• [ASSIGNMENT]:
From the entries below, reproduce exactly the line containing "(mr_metadata result) (mr_error", the line containing "old row with", and every line in between, with nothing added.

• [PROVIDED INFORMATION]:
Lemma updated_files_others (requestId : string) (result : MarkerResponse)
    (d : Db) :
  filter (fun f => negb (f_request_id f =? requestId))
         (updated_files requestId result d)
  = filter (fun f => negb (f_request_id f =? requestId)) (caseStudyFiles d).
Proof.
  unfold updated_files, hit_rows.
  rewrite filter_app, filter_others_others.
  assert (Hnone : filter (fun f => negb (f_request_id f =? requestId))
                    (map (set_result (mr_status result) (mr_markdown result)
                                     (mr_metadata result) (mr_error result))
                         (filter (fun f => f_request_id f =? requestId)
                                 (caseStudyFiles d))) = []).
  { apply (filter_map_hits (fun f => f_request_id f =? requestId)).
    reflexivity. }
  now rewrite Hnone, app_nil_r.
Qed.

Lemma updated_files_hits (requestId : string) (result : MarkerResponse)
    (d : Db) (f' : CaseStudyFile) :
  In f' (updated_files requestId result d) ->
  f_request_id f' = requestId ->
  exists f,
    In f (caseStudyFiles d)
    /\ f_id f' = f_id f
    /\ f_status f' = mr_status result
    /\ f_markdown f' = set_column (mr_markdown result) (f_markdown f)
    /\ f_metadata f' = set_column (mr_metadata result) (f_metadata f)
    /\ f_error f' = set_column (mr_error result) (f_error f).
Proof.
  intros Hin Hid. apply updated_files_In in Hin as (f & Hin & ->).
  exists f. split; [exact Hin|].
  destruct (f_request_id f =? requestId) eqn:E; simpl; [auto 6|].
  apply String.eqb_neq in E. now elim E.
Qed.

Lemma named_request_valid (w : World) (body : WebhookBody)
    (requestId url : string) :
  valid_delivery w body requestId url -> named_request body = requestId.
Proof.
  intros (_ & _ & Hid & Hne & _). unfold named_request, or_else.
  rewrite Hid; simpl. apply String.eqb_neq in Hne. now rewrite Hne.
Qed.

(** X1. Whatever reaches the webhook and however its run ends: a request
    whose body is not JSON or is [null] changes nothing in the database. A
    request with a body never writes to the user, case-study and summary
    tables; it never inserts or removes a File row and never changes the
    id, case study, request id or URL of one (the rows may change place);
    it leaves every File row of another request id exactly as it was; when
    the file table changed at all, each row of the request id it names is an
    old row with the status of the fetched result and, for markdown,
    metadata and error, the value of the payload where the payload has the
    key ([null] included) and the old value where it has not; the image
    table only grows. *)
Theorem webhook_touches_only_its_request (w : World) (body : WebhookBody)
    (s : Sys) :
  let d' := db (snd (POST w (Parsed body) s)) in
  (forall request,
      (forall b, request <> Parsed b) -> db (snd (POST w request s)) = db s)
  /\ users d' = users (db s)
  /\ caseStudies d' = caseStudies (db s)
  /\ caseStudySummaries d' = caseStudySummaries (db s)
  /\ Permutation (map file_key (caseStudyFiles d'))
                 (map file_key (caseStudyFiles (db s)))
  /\ filter (fun f => negb (f_request_id f =? named_request body))
            (caseStudyFiles d')
     = filter (fun f => negb (f_request_id f =? named_request body))
              (caseStudyFiles (db s))
  /\ (caseStudyFiles d' = caseStudyFiles (db s)
      \/ exists result,
           fetched_result w (Parsed body) = Some result
           /\ forall f', In f' (caseStudyFiles d') ->
                         f_request_id f' = named_request body ->
                         exists f,
                           In f (caseStudyFiles (db s))
                           /\ f_id f' = f_id f
                           /\ f_status f' = mr_status result
                           /\ f_markdown f'
                              = set_column (mr_markdown result) (f_markdown f)
                           /\ f_metadata f'
                              = set_column (mr_metadata result) (f_metadata f)
                           /\ f_error f'
                              = set_column (mr_error result) (f_error f))
  /\ exists rows,
       caseStudyImages d' = (caseStudyImages (db s) ++ rows)%list.
Proof.
  intro d'. subst d'. split.
  { intros [message| |b] Hnot; [reflexivity | reflexivity|].
    now elim (Hnot b). }
  destruct (POST_cases w body s)
    as [-> | (requestId & url & result & first & rest & Hv & Hf & Hhit)].
  - repeat split; try reflexivity; [now left|].
    exists []. now rewrite app_nil_r.
  - pose proof (POST_valid_files w body requestId url result s Hv Hf) as Hfiles.
    rewrite (named_request_valid w body requestId url Hv).
    assert (Hfile : has_file (db (after_update w requestId url result s))
                             (f_id (updated_row result first)) = true).
    { simpl. rewrite has_file_updated.
      exact (hit_rows_has_file requestId (db s) first rest Hhit). }
    pose proof (processImages_tables w (updated_row result first) result
                  (after_update w requestId url result s) Hfile)
      as (Hu & Hc & _ & Hm & Hi).
    rewrite (POST_run_valid w body requestId url result first rest s
               Hv Hf Hhit) in *.
    destruct (processImages w (updated_row result first) result
                (after_update w requestId url result s)) as [[u|e] s'];
      simpl in *; rewrite Hfiles;
      (split; [exact Hu|]); (split; [exact Hc|]); (split; [exact Hm|]);
      (split; [apply updated_files_keys|]);
      (split; [apply updated_files_others|]);
      (split; [|exact Hi]);
      right; exists result;
      (split; [exact (fetched_result_valid w body requestId url result Hv Hf)|]);
      intros f' Hin Hid;
      exact (updated_files_hits requestId result (db s) f' Hin Hid).
Qed.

• [RESPONSE]:
                                     (mr_metadata result) (mr_error result))
                         (filter (fun f => f_request_id f =? requestId)
                                 (caseStudyFiles d))) = []).
  { apply (filter_map_hits (fun f => f_request_id f =? requestId)).
    reflexivity. }
  now rewrite Hnone, app_nil_r.
Qed.

Lemma updated_files_hits (requestId : string) (result : MarkerResponse)
    (d : Db) (f' : CaseStudyFile) :
  In f' (updated_files requestId result d) ->
  f_request_id f' = requestId ->
  exists f,
    In f (caseStudyFiles d)
    /\ f_id f' = f_id f
    /\ f_status f' = mr_status result
    /\ f_markdown f' = set_column (mr_markdown result) (f_markdown f)
    /\ f_metadata f' = set_column (mr_metadata result) (f_metadata f)
    /\ f_error f' = set_column (mr_error result) (f_error f).
Proof.
  intros Hin Hid. apply updated_files_In in Hin as (f & Hin & ->).
  exists f. split; [exact Hin|].
  destruct (f_request_id f =? requestId) eqn:E; simpl; [auto 6|].
  apply String.eqb_neq in E. now elim E.
Qed.

Lemma named_request_valid (w : World) (body : WebhookBody)
    (requestId url : string) :
  valid_delivery w body requestId url -> named_request body = requestId.
Proof.
  intros (_ & _ & Hid & Hne & _). unfold named_request, or_else.
  rewrite Hid; simpl. apply String.eqb_neq in Hne. now rewrite Hne.
Qed.

(** X1. Whatever reaches the webhook and however its run ends: a request
    whose body is not JSON or is [null] changes nothing in the database. A
    request with a body never writes to the user, case-study and summary
    tables; it never inserts or removes a File row and never changes the
    id, case study, request id or URL of one (the rows may change place);
    it leaves every File row of another request id exactly as it was; when
    the file table changed at all, each row of the request id it names is an
    old row with the status of the fetched result and, for markdown,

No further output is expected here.